Single by Linda Király
- Released: July 3, 2007 (US) August 29, 2007 (Hungary)
- Recorded: 2007
- Genre: R&B, Soul
- Length: 3:44 (Album Version) 4:03 (Radio Edit with Guitars)
- Label: Universal
- Songwriters: Rodney "Darkchild" Jerkins, LaShawn Daniels, Delisha Thomas, Anesha Birchett, Antea Birchett
- Producer: Rodney Jerkins

Linda Király singles chronology
| "Olimpiai dal 2004" (2004) | "Can't Let Go" (2007) | "Love Is Overrated" (2011) |

= Can't Let Go (Linda Király song) =

"Can't Let Go" is a song by Linda Király. It was planned to be the lead single of her debut English-language album Linda Kiraly, which never materialized.
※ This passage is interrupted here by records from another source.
Lemma rank_range (v : Z) :
  wrap8 (numZeroes v + 1) = numZeroes v + 1 /\ 1 <= numZeroes v + 1 <= 65.
Proof.
  pose proof (numZeroes_range v). split; [|lia].
  unfold wrap8. apply Z.mod_small. lia.
Qed.

(** ** [alpha]: the step function and its assertion *)

Lemma alpha_Done (m : Z) : 16 <= m -> alpha m = Done (alpha_step m).
Proof.
  intros Hm. unfold alpha, alpha_step, float64.
  destruct (Z.ltb_spec m 16); [lia|].
  repeat (destruct (_ <=? _); [reflexivity|]). reflexivity.
Qed.

Lemma alpha_Panicked (m : Z) : m < 16 -> alpha m = Panicked (PanicValue m).
Proof. intros Hm. unfold alpha. destruct (Z.ltb_spec m 16); [reflexivity | lia]. Qed.

Lemma alpha_step_bounds (m : Z) : 16 <= m -> (0.673 <= alpha_step m <= 0.7213)%R.
Proof.
  intros Hm. unfold alpha_step.
  destruct (Z.leb_spec m 32); [lra|].
  destruct (Z.leb_spec m 64); [lra|].
  destruct (Z.leb_spec m 128) as [|H128]; [lra|].
  assert (Hm' : (128 < IZR m)%R) by (apply IZR_lt; lia).
  assert (Hinv : (0 < 1.079 / IZR m < 1.079 / 128)%R).
  { split.
    - apply Rdiv_lt_0_compat; lra.
    - unfold Rdiv. apply Rmult_lt_compat_l; [lra|].
      apply Rinv_lt_contravar; lra. }
  split.
  - apply Rmult_le_reg_r with (1 + 1.079 / IZR m)%R; [lra|].
    unfold Rdiv at 2. rewrite Rmult_assoc, Rinv_l by lra. lra.
  - apply Rmult_le_reg_r with (1 + 1.079 / IZR m)%R; [lra|].
    unfold Rdiv at 1. rewrite Rmult_assoc, Rinv_l by lra. lra.
Qed.

(** ** The monad *)

Lemma bind_ret {A B} (a : A) (k : A -> M B) (h : heap) : (mret a ≫= k) h = k a h.
Proof. reflexivity. Qed.

Lemma bind_lift_Done {A B} (a : A) (k : A -> M B) (h : heap) :
  (lift (Done a) ≫= k) h = k a h.
Proof. reflexivity. Qed.

Lemma bind_load {B} (c : loc) (cv : Counter) (k : Counter -> M B) (h : heap) :
  h !! c = Some cv -> (load c ≫= k) h = k cv h.
Proof. intros H. unfold mbind, M_bind, load. rewrite H. reflexivity. Qed.

Lemma bind_load_None {B} (c : loc) (k : Counter -> M B) (h : heap) :
  h !! c = None -> (load c ≫= k) h = Panicked NilDereference.
Proof. intros H. unfold mbind, M_bind, load. rewrite H. reflexivity. Qed.

Lemma bind_store {B} (c : loc) (cv : Counter) (k : unit -> M B) (h : heap) :
  (store c cv ≫= k) h = k tt (<[c := cv]> h).
Proof. reflexivity. Qed.

Lemma bind_alloc {B} (cv : Counter) (k : loc -> M B) (h : heap) :
  (alloc cv ≫= k) h = k (fresh (dom h)) (<[fresh (dom h) := cv]> h).
Proof. reflexivity. Qed.

Lemma fresh_loc_None (h : heap) : h !! fresh (dom h) = None.
Proof. apply not_elem_of_dom. apply is_fresh. Qed.

Lemma index_Done {A} (s : list A) (i : nat) (x : A) :
  s !! i = Some x -> index s (Z.of_nat i) = Done x.
Proof.
  intros H. unfold index. pose proof (lookup_lt_Some _ _ _ H).
  destruct (Z.leb_spec 0 (Z.of_nat i)); [|lia].
  destruct (Z.ltb_spec (Z.of_nat i) (Z.of_nat (length s))); [|lia].
  cbn [andb]. rewrite Nat2Z.id, H. reflexivity.
Qed.

Lemma index_Z_Done {A} (s : list A) (i : Z) :
  0 <= i < Z.of_nat (length s) -> exists x, s !! Z.to_nat i = Some x /\ index s i = Done x.
Proof.
  intros Hi. destruct (lookup_lt_is_Some_2 s (Z.to_nat i)) as [x Hx]; [lia|].
  exists x. split; [exact Hx|].
  rewrite <- (Z2Nat.id i) by lia. apply index_Done. exact Hx.
Qed.

(** ** The hash strategy and the decoded value *)

Lemma sha_256_loop_seq (x : list Byte.byte) (n : nat) : forall (k : nat) dst n0,
  (k + n = length dst)%nat -> (k + n <= length x)%nat ->
  sha_256_loop x dst (seq k n) n0 =
    Done (take k dst ++ take n (drop k x),
          if n is O then n0 else Z.of_nat (k + n - 1)).
Proof.
  induction n as [|n IH]; intros k dst n0 Hdst Hx.
  - cbn. rewrite Nat.add_0_r in Hdst.
    rewrite app_nil_r, take_ge by lia. reflexivity.
  - cbn [seq sha_256_loop].
    destruct (lookup_lt_is_Some_2 x k ltac:(lia)) as [xi Hxi].
    rewrite Hxi, IH by (rewrite ?length_insert; lia).
    f_equal. f_equal.
    + rewrite (take_S_r _ k xi).
      * rewrite take_insert_ge by lia. rewrite <- app_assoc. cbn.
        rewrite (drop_S x xi k Hxi). reflexivity.
      * apply list_lookup_insert_eq. lia.
    + destruct n; f_equal; lia.
Qed.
The song was produced by Rodney Jerkins.

==Music video==
The beginning of the music video shows Linda Kiraly in a white dress behind is a white wall. Then in the other shots she wears a black dress.

==Reception==
Chuck Taylor from billboard gave it a positive review saying. "The beatbox-buxom "Can't Let Go," about a toxic relationship, conjures Natasha Bedingfield with its pure soul/pop template and a hook big enough to catch a mountain bass."